While it may be desirable to simultaneously acquire data with multiple modalities, it is not currently feasible due to technological limitations or incompatibility such as in the case of EMA and rtMRI. One possible way to obtain some of the combined benefits of EMA and rtMRI is by spatial and temporal alignment of datasets recorded with the same stimuli, by the same speaker, but at different times. However, differences in the dimensionality and quality of the measured articulatory and acoustic data across these two modalities make the alignment problem challenging. We recently proposed a spatial and temporal alignment method8 where the spatial alignment of EMA data and rtMRI data was computed by using the estimated palatal trace of EMA and the standard deviation image of rtMRI, and the temporal alignment was computed using the Joint Acoustic-Articulatory based Temporal Alignment (JAATA) algorithm,8 which performs both temporal alignment and selection of EMA-like features from rtMRI data, thereby overcoming the dimensionality mismatch between the two modalities.

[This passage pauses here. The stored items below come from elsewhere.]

(** Where the loop ends on [ep] and [i]: the variables held them before
    and no interface changed them, or [i] is an interface of the list,
    [ep] its first interrupt OUT endpoint, and no later interface has
    one. *)
Lemma interface_loop_selected_inv (cfg : list Interface) (st : Vars)
    (ep : Endpoint) (i : Interface) :
  interface_loop cfg st = {| ep_out := Some ep; intf := Some i |} ->
  (st = {| ep_out := Some ep; intf := Some i |}
   /\ existsb has_interrupt_out cfg = false)
  \/ exists pre post,
       cfg = pre ++ i :: post
       /\ find is_interrupt_out (endpoints i) = Some ep
       /\ existsb has_interrupt_out post = false.
Proof.
  revert st. induction cfg as [|j cfg IH]; intros st H;
    cbn [interface_loop existsb] in *; [now left|].
  apply IH in H as [[H Hnone]|(pre & post & -> & Hep & Hpost)].
  - rewrite endpoint_loop_find in H.
    destruct (find is_interrupt_out (endpoints j)) as [e|] eqn:F.
    + injection H as -> ->. right. exists [], cfg. now repeat split.
    + left. apply find_none_existsb in F.
      change (has_interrupt_out j) with (existsb is_interrupt_out (endpoints j)).
      now rewrite F, Hnone.
  - right. exists (j :: pre), post. now repeat split.
Qed.

End ScanLaws.

(** X7. Scanning a configuration made of two parts: if the second part
    has an interface with an interrupt OUT endpoint, the result is the
    scan of the second part alone; otherwise it is the scan of the first
    part. *)
Theorem resolve_app (a b : list Interface) :
  resolve (a ++ b) = if existsb has_interrupt_out b then resolve b else resolve a.
Proof.
  unfold resolve. rewrite interface_loop_app.
  destruct (existsb has_interrupt_out b) eqn:E.
  - now apply interface_loop_overwrite.
  - now apply interface_loop_keep.
Qed.

(** X8. Whatever the scan selects is the first interrupt OUT endpoint, in
    descriptor order, of an interface of the configuration after which no
    interface has an interrupt OUT endpoint. *)
Theorem resolve_selected_is_last (cfg : Configuration) (ep : Endpoint)
    (i : Interface) :
  resolve cfg = {| ep_out := Some ep; intf := Some i |} ->
  exists pre post before after,
    cfg = pre ++ i :: post
    /\ endpoints i = before ++ ep :: after
    /\ (forall e, In e before -> is_interrupt_out e = false)
    /\ is_interrupt_out ep = true
    /\ (forall j e, In j post -> In e (endpoints j) -> is_interrupt_out e = false).
Proof.
  intros H. apply interface_loop_selected_inv in H
    as [[H _]|(pre & post & Hcfg & Hep & Hpost)]; [discriminate|].
  apply find_some_split in Hep as (before & after & Heps & Hbefore & Hq).
  exists pre, post, before, after. repeat split; try assumption.
  intros j e Hj He.
  destruct (is_interrupt_out e) eqn:E; [|reflexivity].
  assert (existsb has_interrupt_out post = true) as E'; [|congruence].
  apply existsb_exists. exists j. split; [exact Hj|].
  apply existsb_exists. now exists e.
Qed.
(** C4. [extractJsonFromText] is the two-phase algorithm of the
    specification, the first success winning: the whole text parsed as JSON,
    else the text from the first opening brace to the last closing brace,
    else not found. A well-formed object with the three keys is recovered
    from between "Here you go: " and " Hope that helps!", and nothing is
    found in "no braces here". *)
Theorem extract_two_phase :
  (forall text, outcome_of (extractJsonFromText text) = extract_spec text)
  /\ (forall O, wf_json O = true -> three_keys O = true ->
        outcome_of (extractJsonFromText
                      (lit "Here you go: " ++ serialize O ++ lit " Hope that helps!"))
        = Parsed O)
  /\ outcome_of (extractJsonFromText (lit "no braces here")) = NotFound.
Proof.
  split; [exact extractJsonFromText_spec | split].
  - intros O W K. destruct (three_keys_object O K) as [m ->].
    rewrite extract_embedded_object; try reflexivity. exact W.
  - reflexivity.
Qed.



Lemma extract_two_phase_witness :
  wf_json off_by_one = true /\ three_keys off_by_one = true
  /\ outcome_of (extractJsonFromText
                   (lit "Here you go: " ++ serialize off_by_one ++ lit " Hope that helps!"))
     = Parsed off_by_one.
Proof.
  split; [reflexivity | split; [reflexivity|]].
  apply (proj1 (proj2 extract_two_phase) off_by_one); reflexivity.
Defined.


(** ** The validator *)

Lemma nonempty_string_truthy (x : any) : nonempty_string x = true -> truthy x = true.
Proof. destruct x as [[ | | | [|c s] | | ]|]; try discriminate; reflexivity. Qed.

Lemma validate_truthy_iff (object : json) :
  (exists r, validateDebugResult object = inr r) <-> three_truthy object = true.
Proof.
  unfold validateDebugResult, three_truthy.
  destruct object as [ | b | n | s | l | m];
    try (cbn; split; [intros [r H]; discriminate | discriminate]).
  destruct (truthy (prop (JObj m) "problem")),
           (truthy (prop (JObj m) "solution")),
           (truthy (prop (JObj m) "codeSnippet")); cbn [negb orb andb];
    split; try discriminate; try (intros [r H]; discriminate);
    try reflexivity.
  intros _. eexists. reflexivity.
Qed.

(** What the validator does. [validateDebugResult] returns a result exactly
    when the values at the three keys are truthy, and the result holds the
    three values as they are, neither coerced nor filled in. Every object
    with three non-empty strings is accepted. Any other value than [null]
    with a missing key or a falsy value (the empty string among them) at one
    of the keys is refused with "Invalid response format". *)
Lemma validate_truthy (object : json) :
  ((exists r, validateDebugResult object = inr r) <-> three_truthy object = true)
  /\ (three_truthy object = true ->
      validateDebugResult object
      = inr (DebugResult.mk (prop object "problem") (prop object "solution")
                            (prop object "codeSnippet")))
  /\ (three_nonempty_strings object = true -> three_truthy object = true)
  /\ (three_truthy object = false -> object <> JNull ->
      validateDebugResult object = inl (ErrorObj (lit "Invalid response format")))
  /\ (forall name,
        name = "problem"%string \/ name = "solution"%string
        \/ name = "codeSnippet"%string ->
        prop object name = undefined \/ prop object name = Some (JStr []) ->
        three_truthy object = false).
Proof.
  split; [apply validate_truthy_iff|].
  split; [|split; [|split]].
  - unfold validateDebugResult, three_truthy. intro H.
    apply andb_true_iff in H as [H H3]. apply andb_true_iff in H as [H1 H2].
    destruct object; try discriminate. rewrite H1, H2, H3. reflexivity.
  - unfold three_nonempty_strings, three_truthy. intro H.
    apply andb_true_iff in H as [H H3]. apply andb_true_iff in H as [H1 H2].
    rewrite !nonempty_string_truthy by assumption. reflexivity.
  - unfold validateDebugResult, three_truthy. intros H Hn.
    destruct object; try congruence; try reflexivity.
    destruct (truthy (prop (JObj m) "problem")),
             (truthy (prop (JObj m) "solution")),
             (truthy (prop (JObj m) "codeSnippet")); try discriminate; reflexivity.
  - unfold three_truthy. intros name Hname Hval.
    assert (F : truthy (prop object name) = false)
      by (destruct Hval as [-> | ->]; reflexivity).
    destruct Hname as [-> | [-> | ->]]; rewrite F;
      rewrite ?andb_false_r; reflexivity.
Qed.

The goal of this paper is two-fold. The first is to experimentally validate the effectiveness of the temporal alignment method proposed by Kim et al. (2013) on larger datasets. The second is to illustrate the utility of the aligned corpus for speech production studies, offered by the temporally and spatially richer articulatory information in the aligned corpus than by either modality individually. We illustrate the advantage of the aligned corpora over only EMA data (Sec. IV A) through measurement of velic and pharyngeal constriction degree, and the advantage over rtMRI data (Sec. IV B) through anatomical landmark tracking in the up-sampled magnetic resonance (MR) images.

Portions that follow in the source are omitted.